*Assignment*: In the listing that follows, locate the line containing "Grammar.medication_parser_findall s = []." and the line containing "(** C6 (amended).". Retype exactly those two lines and every line between them, and nothing more.

---------------

Lemma in_fold_strip P s0 c :
  In c (Py.chars_of (fold_left (fun f punct => Py.strip_chars punct f) P s0)) →
  In c (Py.chars_of s0).
Proof.
  revert s0; induction P as [|q P IH]; intros s0; simpl; [done|].
  intros H. apply IH in H. unfold Py.strip_chars in H.
  rewrite chars_of_str_of in H. by apply in_strip_by in H.
Qed.

Lemma in_join_space parts c :
  In c (Py.chars_of (Py.join " " parts)) →
  c = " "%char ∨ ∃ p, In p parts ∧ In c (Py.chars_of p).
Proof.
  induction parts as [|p parts IH]; simpl; [done|].
  destruct parts as [|p' parts'].
  - intros H. right. exists p. auto.
  - rewrite !chars_of_append. intros H. apply in_app_iff in H as [H|H].
    + right. exists p. auto.
    + apply in_app_iff in H as [H|H].
      * left. vm_compute in H. by destruct H as [<-|[]].
      * destruct (IH H) as [E|(p0 & Hp0 & Hc)]; [by left|].
        right. exists p0. auto.
Qed.

Lemma in_normalize_field P fld c :
  In c (Py.chars_of (_normalize_field P fld)) →
  c = " "%char ∨ ∃ x, In x (Py.chars_of fld) ∧ Py.upper_char x = c.
Proof.
  unfold _normalize_field. intros H.
  apply in_join_space in H as [->|(p & Hp & Hc)]; [by left|right].
  unfold Py.split in Hp. apply in_map_iff in Hp as (piece & <- & Hp).
  rewrite chars_of_str_of in Hc.
  destruct (in_split_ws_aux _ _ _ _ Hp Hc) as [H|[]].
  apply in_fold_strip in H. unfold Py.strip in H. rewrite chars_of_str_of in H.
  apply in_strip_by in H. unfold Py.upper in H. rewrite chars_of_str_of in H.
  apply in_map_iff in H as (x & Hx & Hin). eauto.
Qed.


Lemma span_greedy_app p l a b : In (a, b) (Grammar.span_greedy p l) → l = a ++ b.
Proof.
  revert a b; induction l as [|c l IH]; intros a b; simpl.
  - by intros [[= <- <-]|[]].
  - destruct (p c).
    + intros H. apply in_app_iff in H as [H|[[= <- <-]|[]]]; [|done].
      apply in_map_iff in H as ([a' b'] & [= <- <-] & H). by rewrite (IH a' b' H).
    + by intros [[= <- <-]|[]].
Qed.

Lemma span_lazy_app p l a b : In (a, b) (Grammar.span_lazy p l) → l = a ++ b.
Proof. unfold Grammar.span_lazy. intros H. by apply (proj2 (in_rev _ _)), span_greedy_app in H. Qed.

Lemma span_greedy1_app p l a b : In (a, b) (Grammar.span_greedy1 p l) → l = a ++ b.
Proof.
  unfold Grammar.span_greedy1. destruct l as [|c l]; [done|]. destruct (p c); [|done].
  intros H. apply in_map_iff in H as ([a' b'] & [= <- <-] & H).
  by rewrite (span_greedy_app _ _ _ _ H).
Qed.

Lemma prefix_ci_app w l m r : Grammar.prefix_ci w l = Some (m, r) → l = m ++ r.
Proof.
  revert l m r; induction w as [|x w IH]; intros l m r; simpl.
  - by intros [= <- <-].
  - destruct l as [|y l]; [done|].
    destruct (Py.ascii_eqb _ _); [|done].
    destruct (Grammar.prefix_ci w l) as [[m' r']|] eqn:E; simpl; [|done].
    intros [= <- <-]. by rewrite (IH _ _ _ E).
Qed.

Lemma units_matches_app l m r : In (m, r) (Grammar.units_matches l) → l = m ++ r.
Proof.
  unfold Grammar.units_matches. intros H.
  apply in_flat_map in H as (w & _ & H).
  destruct (Grammar.prefix_ci (Py.chars_of w) l) as [[m' r']|] eqn:E; [|done].
  destruct H as [[= <- <-]|[]]. by apply prefix_ci_app in E.
Qed.

Lemma ascii_eqb_true a b : Py.ascii_eqb a b = true → a = b.
Proof. unfold Py.ascii_eqb. by destruct (ascii_dec a b). Qed.

(** Every match of the line grammar goes through its mandatory ";". *)
Lemma parser_matches_semi l g : In g (Grammar.parser_matches l) → In ";"%char l.
Proof.
  unfold Grammar.parser_matches. intros H.
  do 8 (apply in_flat_map in H as ([? ?] & ? & H); cbv beta iota in H).
  match type of H with context [match ?s8 with _ => _ end] =>
    destruct s8 as [|c s9] eqn:E8 end; [done|].
  destruct (Py.ascii_eqb c ";") eqn:Ec; [|done]. apply ascii_eqb_true in Ec. subst c.
  repeat match goal with
  | H : In (_, _) (Grammar.span_greedy _ _) |- _ => apply span_greedy_app in H
  | H : In (_, _) (Grammar.span_lazy _ _) |- _ => apply span_lazy_app in H
  | H : In (_, _) (Grammar.span_greedy1 _ _) |- _ => apply span_greedy1_app in H
  | H : In (_, _) (Grammar.units_matches _) |- _ => apply units_matches_app in H
  end.
  subst. rewrite !in_app_iff. simpl. tauto.
Qed.

Lemma findall_no_semi s :
  ¬ In ";"%char (Py.chars_of s) → Grammar.medication_parser_findall s = [].
Proof.
  unfold Grammar.medication_parser_findall. intros Hs.
  destruct (Grammar.parser_matches (Py.chars_of s)) as [|g gs] eqn:E; [done|].
  exfalso. apply Hs, (parser_matches_semi _ g). rewrite E. by left.
Qed.

Lemma contains_semi_false s : Py.contains ";" s = false → ¬ In ";"%char (Py.chars_of s).
Proof.
  unfold Py.contains. cbn [Py.chars_of list_ascii_of_string]. rewrite contains_single.
  intros H Hin. assert (existsb (Py.ascii_eqb ";") (Py.chars_of s) = true) as H'
    by (apply existsb_exists; exists ";"%char; split; [done|]; by vm_compute).
  congruence.
Qed.

(** C5.  Constructing a [ParsedMedication] from a line without ";" raises
    [AttributeError]: [Medication.__init__] calls the overriding
    [ParsedMedication.from_text] before [ParsedMedication.__init__] has
    created [_parsed], and the failing branch reads [self._parsed] for its
    [logging.debug]. No record with [is_parsed = False] is produced. *)
Theorem ParsedMedication_init_no_semicolon_raises line context provenance seq_id :
  Py.contains ";" line = false →
  ParsedMedication_init UNDESIRABLE_PUNCTUATION (Some line) context provenance seq_id =
    inl AttributeError.
Proof.
  intros H. apply contains_semi_false in H.
  unfold ParsedMedication_init.
  rewrite findall_no_semi; [done|].
  intros Hin. apply in_normalize_field in Hin as [E|(x & Hx & Eu)]; [discriminate|].
  apply upper_char_semi in Eu as ->.
  unfold Py.strip in Hx. rewrite chars_of_str_of in Hx. apply in_strip_by in Hx.
  by apply H.
Qed.

(** C6 (amended).  Without a MappingContext on the record and none passed,
    [CUIs], [compute_generics] and [tradenames] raise MappingContextError
    and change nothing; the property [generic_formula] raises it only when
    no generic formula is cached, and otherwise returns the cached one. *)
Theorem no_context_raises w :
  _context (self w) = None →
  CUIs None w = (w, inl MappingContextError) ∧
  compute_generics abbreviations None w = (w, inl MappingContextError) ∧
  tradenames None w = (w, inl MappingContextError) ∧
  generic_formula abbreviations w =
    match _generic_formula (self w) with
    | Some g => (w, inr (Some g))
    | None => (w, inl MappingContextError)
    end.
Proof.
  intros H.
  assert (HC : CUIs None w = (w, inl MappingContextError))
    by (unfold CUIs, choose_mappings; pym; by rewrite H).
  split; [done|]. split.
  { unfold compute_generics, choose_mappings; pym. by rewrite H. }
  split.
  { unfold tradenames, choose_mappings; pym. rewrite H. by rewrite HC. }
  unfold generic_formula; pym. destruct (_generic_formula (self w)); [done|]. by rewrite H.
Qed.

Lemma CUIs_unresolved mappings w ctx n :
  choose_mappings mappings (self w) = Some ctx → _name (self w) = Some n →
  _cuis (self w) = None → concept_names ctx !! Py.lower n = None →
  CUIs mappings w = (w, inr None).
Proof.
  intros Hm Hn Hc Hl. unfold CUIs; pym. rewrite Hm, Hc, Hn, Hl. simpl. by rewrite Hc.
Qed.

Lemma generics_fallback_spec w n :
  _name (self w) = Some n →
  ∃ w', generics_fallback abbreviations w = (w', inr tt) ∧
        _generic_formula (self w') = Some [_normalize_drug_name abbreviations n].
Proof. intros Hn. unfold generics_fallback; pym. rewrite Hn. by eexists. Qed.

Lemma CUIs_same_name mappings w w' r :
  CUIs mappings w = (w', r) → _name (self w') = _name (self w).
Proof.
  unfold CUIs; pym. repeat (case_match; simpl).
  all: intros Hw; by simplify_eq/=.
Qed.

(** C7 (amended).  [compute_generics] falls back to the one-element formula
    made of the record's own name, abbreviations expanded, (a) when nothing
    is cached and the name index has no entry for the lowercased name, and
    (b) when the concept it pops from the set [CUIs] gives has no ingredient
    list.  A set already cached on the record is used instead of the name
    index (see the counterexample). *)
Theorem compute_generics_fallback :
  (∀ mappings w ctx n,
     choose_mappings mappings (self w) = Some ctx → _name (self w) = Some n →
     _cuis (self w) = None → concept_names ctx !! Py.lower n = None →
     ∃ w', compute_generics abbreviations mappings w = (w', inr tt) ∧
           _generic_formula (self w') = Some [_normalize_drug_name abbreviations n]) ∧
  (∀ mappings w ctx n w1 l concept rest,
     choose_mappings mappings (self w) = Some ctx → _name (self w) = Some n →
     CUIs (Some ctx) w = (w1, inr (Some l)) → heap w1 !! l = Some (concept :: rest) →
     formulas ctx !! concept = None →
     ∃ w', compute_generics abbreviations mappings w = (w', inr tt) ∧
           _generic_formula (self w') = Some [_normalize_drug_name abbreviations n]).
Proof.
  split.
  - intros mappings w ctx n Hm Hn Hc Hl.
    assert (HC : CUIs (Some ctx) w = (w, inr None)).
    { by apply (CUIs_unresolved (Some ctx) w ctx n). }
    unfold compute_generics; pym. rewrite Hm, HC. simpl.
    by apply generics_fallback_spec.
  - intros mappings w ctx n w1 l concept rest Hm Hn HC Hl Hf.
    pose proof (CUIs_same_name _ _ _ _ HC) as Hn1.
    unfold compute_generics; pym. rewrite Hm, HC. simpl. rewrite Hl. simpl. rewrite Hf.
    apply generics_fallback_spec. simpl. congruence.
Qed.

Lemma fieldwise_fold (F : list (field * string)) a b acc :
  NoDup acc →
  NoDup (fold_left (fun result '(fld, label) =>
            if bool_decide (getattribute a fld = getattribute b fld)
            then (if bool_decide (label ∈ result) then result else result ++ [label])
            else result) F acc) ∧
  ∀ label, In label (fold_left (fun result '(fld, label) =>
            if bool_decide (getattribute a fld = getattribute b fld)
            then (if bool_decide (label ∈ result) then result else result ++ [label])
            else result) F acc) ↔
           In label acc ∨ ∃ fld, In (fld, label) F ∧ getattribute a fld = getattribute b fld.
Proof.
  revert acc; induction F as [|[fld lab] F IH]; intros acc Hnd; simpl.
  - split; [done|]. intros label. split; [by left|]. by intros [H|(? & [] & _)].
  - case_bool_decide as Heq.
    + case_bool_decide as Hin.
      * destruct (IH acc Hnd) as [IH1 IH2]. split; [done|]. intros label.
        rewrite IH2. split.
        -- intros [H|(f & Hf & He)]; [by left|right; eauto].
        -- intros [H|(f & [[= <- <-]|Hf] & He)]; [by left| |right; eauto].
           left. by apply list_elem_of_In.
      * assert (Hnd' : NoDup (acc ++ [lab])).
        { apply NoDup_app. split; [done|]. split; [|apply NoDup_singleton].
          intros x Hx Hy. apply list_elem_of_singleton in Hy as ->. done. }
        destruct (IH _ Hnd') as [IH1 IH2]. split; [done|]. intros label.
        rewrite IH2, in_app_iff. simpl. split.
        -- intros [[H|[<-|[]]]|(f & Hf & He)]; [by left|right; eauto|right; eauto].
        -- intros [H|(f & [[= <- <-]|Hf] & He)]; [by left; left|by left; right; left|].
           right; eauto.
    + destruct (IH acc Hnd) as [IH1 IH2]. split; [done|]. intros label.
      rewrite IH2. split.
      * intros [H|(f & Hf & He)]; [by left|right; eauto].
      * intros [H|(f & [[= <- <-]|Hf] & He)]; [by left|done|right; eauto].
Qed.

(** C8.  [fieldwise_comparison a b] lists each label at most once (it is
    [list] of a set), a label is in it exactly when a configured field with
    that label has equal values in [a] and [b], and comparing a record with
    itself gives every configured label. *)
Theorem fieldwise_comparison_spec a b :
  NoDup (fieldwise_comparison MEDICATION_FIELDS a b) ∧
  (∀ label, In label (fieldwise_comparison MEDICATION_FIELDS a b) ↔
            ∃ fld, In (fld, label) MEDICATION_FIELDS ∧ getattribute a fld = getattribute b fld) ∧
  (∀ label, In label (fieldwise_comparison MEDICATION_FIELDS a a) ↔
            In label (map snd MEDICATION_FIELDS)).
Proof.
  unfold fieldwise_comparison.
  destruct (fieldwise_fold MEDICATION_FIELDS a b [] (NoDup_nil_2)) as [H1 H2].
  destruct (fieldwise_fold MEDICATION_FIELDS a a [] (NoDup_nil_2)) as [_ H3].
  split; [done|]. split.
  - intros label. rewrite H2. split; [by intros [[]|H]|by right].
  - intros label. rewrite H3, in_map_iff. split.
    + intros [[]|(f & Hf & _)]. by exists (f, label).
    + intros ([f l] & <- & Hf). right. by exists f.
Qed.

---------------

*Written solution*:
  ¬ In ";"%char (Py.chars_of s) → Grammar.medication_parser_findall s = [].
Proof.
  unfold Grammar.medication_parser_findall. intros Hs.
  destruct (Grammar.parser_matches (Py.chars_of s)) as [|g gs] eqn:E; [done|].
  exfalso. apply Hs, (parser_matches_semi _ g). rewrite E. by left.
Qed.

Lemma contains_semi_false s : Py.contains ";" s = false → ¬ In ";"%char (Py.chars_of s).
Proof.
  unfold Py.contains. cbn [Py.chars_of list_ascii_of_string]. rewrite contains_single.
  intros H Hin. assert (existsb (Py.ascii_eqb ";") (Py.chars_of s) = true) as H'
    by (apply existsb_exists; exists ";"%char; split; [done|]; by vm_compute).
  congruence.
Qed.

(** C5.  Constructing a [ParsedMedication] from a line without ";" raises
    [AttributeError]: [Medication.__init__] calls the overriding
    [ParsedMedication.from_text] before [ParsedMedication.__init__] has
    created [_parsed], and the failing branch reads [self._parsed] for its
    [logging.debug]. No record with [is_parsed = False] is produced. *)
Theorem ParsedMedication_init_no_semicolon_raises line context provenance seq_id :
  Py.contains ";" line = false →
  ParsedMedication_init UNDESIRABLE_PUNCTUATION (Some line) context provenance seq_id =
    inl AttributeError.
Proof.
  intros H. apply contains_semi_false in H.
  unfold ParsedMedication_init.
  rewrite findall_no_semi; [done|].
  intros Hin. apply in_normalize_field in Hin as [E|(x & Hx & Eu)]; [discriminate|].
  apply upper_char_semi in Eu as ->.
  unfold Py.strip in Hx. rewrite chars_of_str_of in Hx. apply in_strip_by in Hx.
  by apply H.
Qed.

(** C6 (amended).  Without a MappingContext on the record and none passed,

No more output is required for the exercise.